Seven years ago, Paul Dillon, associate at Baird’s CMC, co-founded a small aid organisation: Two Coats. Two Coats is based out of Greystones, a little village parish just outside Dublin. The parishioners, through various donations, generate a fund that enables Two Coats to form direct relationships with small-scale overseas development projects. Since its inception, the parish organisation has grown rapidly over the last few years. Paul is now the operations director in pro bono capacity, running 14 projects around the world: three in South America and several throughout Africa and Asia.
One of Two Coats’ most major initiatives is in Nepal. “I have traveled to Nepal extensively, and have some very good friends there now. We’re extremely proud of the work we’ve done there,” says Paul. Essentially, Two Coats is focusing on three things in the country: outreach education, skills development, and basic healthcare. “Nepal is quite an impoverished country and has seen considerable political upheaval. A stable education system, particularly in remote regions, is the need of the hour. We’ve developed an outreach education programme in the Pokhara district. There are now 600 children attending classes, and about 14 full-time teachers. We provide the kids with schoolbooks, uniforms, teachers, and various other supplies,” explains Paul, with a smile. Inspired by Two Coats’ success with the first school, another district’s newly elected official contacted the organisation, requesting them to start a similar programme for the kids in his constituency. The programme began with 20 kids, and now has a 100.
The other project Paul is driving in Nepal is a skills development programme for 50 young women in the slums of Pokhara. The women are trained on practical skills, such as sewing and weaving. At the end of the training session, they each go home with a sewing machine. Says Paul, “The idea is to try and build up basic skills, build the capacity for these young people to generate a small income for themselves. Additionally, the programme has a hugely positive impact on their self-esteem.” Two Coats and the local authorities are in discussions about a proposed skills development centre for the region.
This particular area also had no access to healthcare services, as Two Coats soon discovered while working on the education initiatives. “We decided that to begin with, we’d get a qualified nurse and basic pharmaceutical care for young mothers and babies. We ran it for a year,” says Paul, “hoping someone would notice and step in to support us. Last year, someone finally did. An organisation that specialises in providing healthcare in such regions approached us – they were interested in building a clinic for the community. So we collaborated with them and built a clinic, which now runs immunisation programmes, provides some essential health services, and does all kinds of other things.”
More and more local communities around the world are getting together and trying to implement such initiatives. Paul has been invited by various other local groups around the world, asking how Two Coats does the work it does. Paul elaborates, “An important skill I bring to the table is an international understanding of communications, public affairs, and strategy. If you can bring these elements to communities, it like turning a light on – they can gather round it and build its own momentum. They can learn and develop their own skills and begin to take on initiatives themselves. I think people get very tired of simply providing funding and resources – they hardly ever know what the end results are. Communities are more interested in building relationships, in doing things that really matter, and in bringing about long-term change.”

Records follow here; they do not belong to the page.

(* ===== verification/Proxy.v ===== *)
(** * The local TCP proxy of a service ([src/src/subscribe/proxy.rs])

    Which nodes can serve a client connection, the attempts made for it, and
    how one tunnel is established. *)

From S2P Require Import Prelude NetAddr Dynamic Config State Messages Gossip Tunnel Mux Balancer.

Definition REVERSE_POOL_TIMEOUT : Z := 5000000000.
Definition MAX_TUNNEL_ATTEMPTS : nat := 3.
Definition NODE_STALE_AFTER : Z := 30000000000.

(** ** Candidates *)

Section candidates.
Context `{MapIter}.

(** Every instance must say so. *)
Definition service_is_http (service_name : string) (s : SharedState) : bool :=
  let instances := retain (fun '((_, svc), _) => str_eqb svc service_name) (map_iter (st_service_index s)) in
  negb (bool_decide (instances = [])) && all (fun '(_, svc) => bool_decide (svc_protocol svc = Http)) instances.

Definition by_id (a b : Backend) : Prop := String.le (b_id a) (b_id b).
#[export] Instance by_id_dec : RelDecision by_id.
Proof. intros a b. unfold by_id. apply _. Defined.

(** The known nodes hosting the service, sorted by node id. *)
Definition service_backends (service_name : string) (s : SharedState) : list Backend :=
  merge_sort by_id
    (omap (fun '((node, svc_nm), svc) =>
       if str_eqb svc_nm service_name then
         (fun n => {| b_node := n; b_weight := svc_weight svc; b_max_connections := svc_max_connections svc;
                      b_request_timeout := (fun ms => ms * 1000000)%Z <$> svc_request_timeout_ms svc;
                      b_labels := svc_labels svc |}) <$> (st_known_nodes s !! node)
       else None)
       (map_iter (st_service_index s))).
End candidates.

(** The items satisfying [keep], or all of them if none do. *)
Definition prefer {A} (items : list A) (keep : A -> bool) : list A :=
  if any keep items then retain keep items else items.

Definition recently_seen (now : Z) (b : Backend) : bool :=
  match ni_last_seen (b_node b) with
  | Some seen => (saturating_sub now seen <=? NODE_STALE_AFTER)%Z
  | None => false
  end.

Definition prefer_healthy (now : Z) (backends : list Backend) (service_name : string) (s : SharedState)
    : list Backend :=
  let live := prefer backends (recently_seen now) in
  prefer live (fun b => negb (service_unhealthy s (b_id b) service_name)).

(** ** Establishing a tunnel *)

(** A stream is a mux stream, or a connection from a pool or freshly dialled. *)
Inductive Tunnel := TMux (stream : nat) | TMesh (stream : conn).
Inductive Method := MMux | MReverse | MPool | MCold.
#[export] Instance Method_eq_dec : EqDecision Method.
Proof. solve_decision. Defined.

Record EstablishEnv := {
  ee_now_ms : option Z;
  ee_mux : nat -> option nat;                  (** opening a stream on a mux handle *)
  ee_waits : list (wait_outcome (T := conn));  (** waits on the reverse pool *)
  ee_connect : string -> result conn string;   (** a TCP connection to an address *)
  ee_tls : conn -> result conn string;         (** [tls_connect] over it *)
  ee_send : Tunnel -> Message -> bool;         (** sending the request *)
  ee_answer : Tunnel -> string                 (** the bytes that come back *)
}.

(** [send_and_check_tunnel]. *)
Definition send_and_check_tunnel (env : EstablishEnv) (t : Tunnel) (msg : Message) : result string string :=
  if negb (ee_send env t msg) then Err "send tunnel request"
  else match check_tunnel (ee_answer env t) with
       | Ok rest => Ok rest
       | Err NoStatus => Err "read tunnel status byte"
       | Err NoErrorLength => Err "read tunnel error length"
       | Err NoErrorMessage => Err "read tunnel error message"
       | Err (Rejected msg) => Err ("node rejected tunnel: " +:+ msg)
       end.

Record Pools := { p_mux : MuxPool; p_reverse : StreamPool conn; p_tunnel : StreamPool conn }.

Definition connect_addr (node : NodeInfo) : string := default (ni_addr node) (ni_relay node).

(** The dedicated connection, when no mux stream is to be had. *)
Definition take_connection (env : EstablishEnv) (node : NodeInfo) (p : Pools)
    : result (Method * conn) string * Pools :=
  let addr := connect_addr node in
  match try_take (ni_id node) (p_reverse p) with
  | (Some c, reverse) => (Ok (MReverse, c), {| p_mux := p_mux p; p_reverse := reverse; p_tunnel := p_tunnel p |})
  | (None, _) =>
      match try_take addr (p_tunnel p) with
      | (Some c, tunnel) => (Ok (MPool, c), {| p_mux := p_mux p; p_reverse := p_reverse p; p_tunnel := tunnel |})
      | (None, _) =>
          if str_is_empty addr then
            match take_loop (ni_id node) (p_reverse p) REVERSE_POOL_TIMEOUT (ee_waits env) with
            | (Some c, reverse) =>
                (Ok (MReverse, c), {| p_mux := p_mux p; p_reverse := reverse; p_tunnel := p_tunnel p |})
            | (None, reverse) =>
                (Err ("node " +:+ ni_id node +:+ " not reachable: no address and no reverse connections"),
                 {| p_mux := p_mux p; p_reverse := reverse; p_tunnel := p_tunnel p |})
            end
          else
            match ee_connect env addr with
            | Err _ => (Err ("connect to " +:+ addr), p)
            | Ok tcp =>
                match ee_tls env tcp with
                | Ok c => (Ok (MCold, c), p)
                | Err _ => (Err ("TLS connect to " +:+ addr), p)
                end
            end
      end
  end.

Definition establish_tunnel (env : EstablishEnv) (node : NodeInfo) (service_name : string) (p : Pools)
    : result (Method * Tunnel) string * Pools :=
  match ee_now_ms env with
  | None => (Err "system time before Unix epoch", p)
  | Some timestamp_ms =>
      let msg := TunnelRequest (ni_id node) service_name timestamp_ms in
      let addr := connect_addr node in
      let '(mux, p) :=
        if str_is_empty addr then (None, p)
        else let '(stream, mux) := open_stream (ee_mux env) addr (p_mux p) in
             (stream, {| p_mux := mux; p_reverse := p_reverse p; p_tunnel := p_tunnel p |}) in
      match mux with
      | Some stream =>
          (match send_and_check_tunnel env (TMux stream) msg with
           | Ok _ => Ok (MMux, TMux stream)
           | Err e => Err e
           end, p)
      | None =>
          let '(taken, p) := take_connection env node p in
          (match taken with
           | Err e => Err e
           | Ok (method, c) =>
               match send_and_check_tunnel env (TMesh c) msg with
               | Ok _ => Ok (method, TMesh c)
               | Err e => Err e
               end
           end, p)
      end
  end.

Working on projects in some of the most turbulent and poverty-stricken regions of the world brings its own set of peculiar circumstances and challenges. There is the need to bring about a clear understanding of why the organisation is doing what it is doing. According to Paul, this is imperative for any project to really take off. “If people feel you have another agenda, they’re going to be skeptical and resentful. If however, there’s a clear understanding that this is a response to a community need and has no other purpose than to meet that, then people become truly convinced about the project and its integrity. It helps immensely if the community itself is broadly supportive – which they usually are since our programmes benefit their children,” says Paul.
Of course, there are other challenges as well: logistical difficulties owing to the remoteness of many project areas, funding shortages, lack of awareness, government red tape, and so on. Says Paul, “There are days when it looks like nothing is working and days when it looks like everything is working. Any project like this involves a great deal of patience and an awful lot of talking so that everyone involved understands each other.”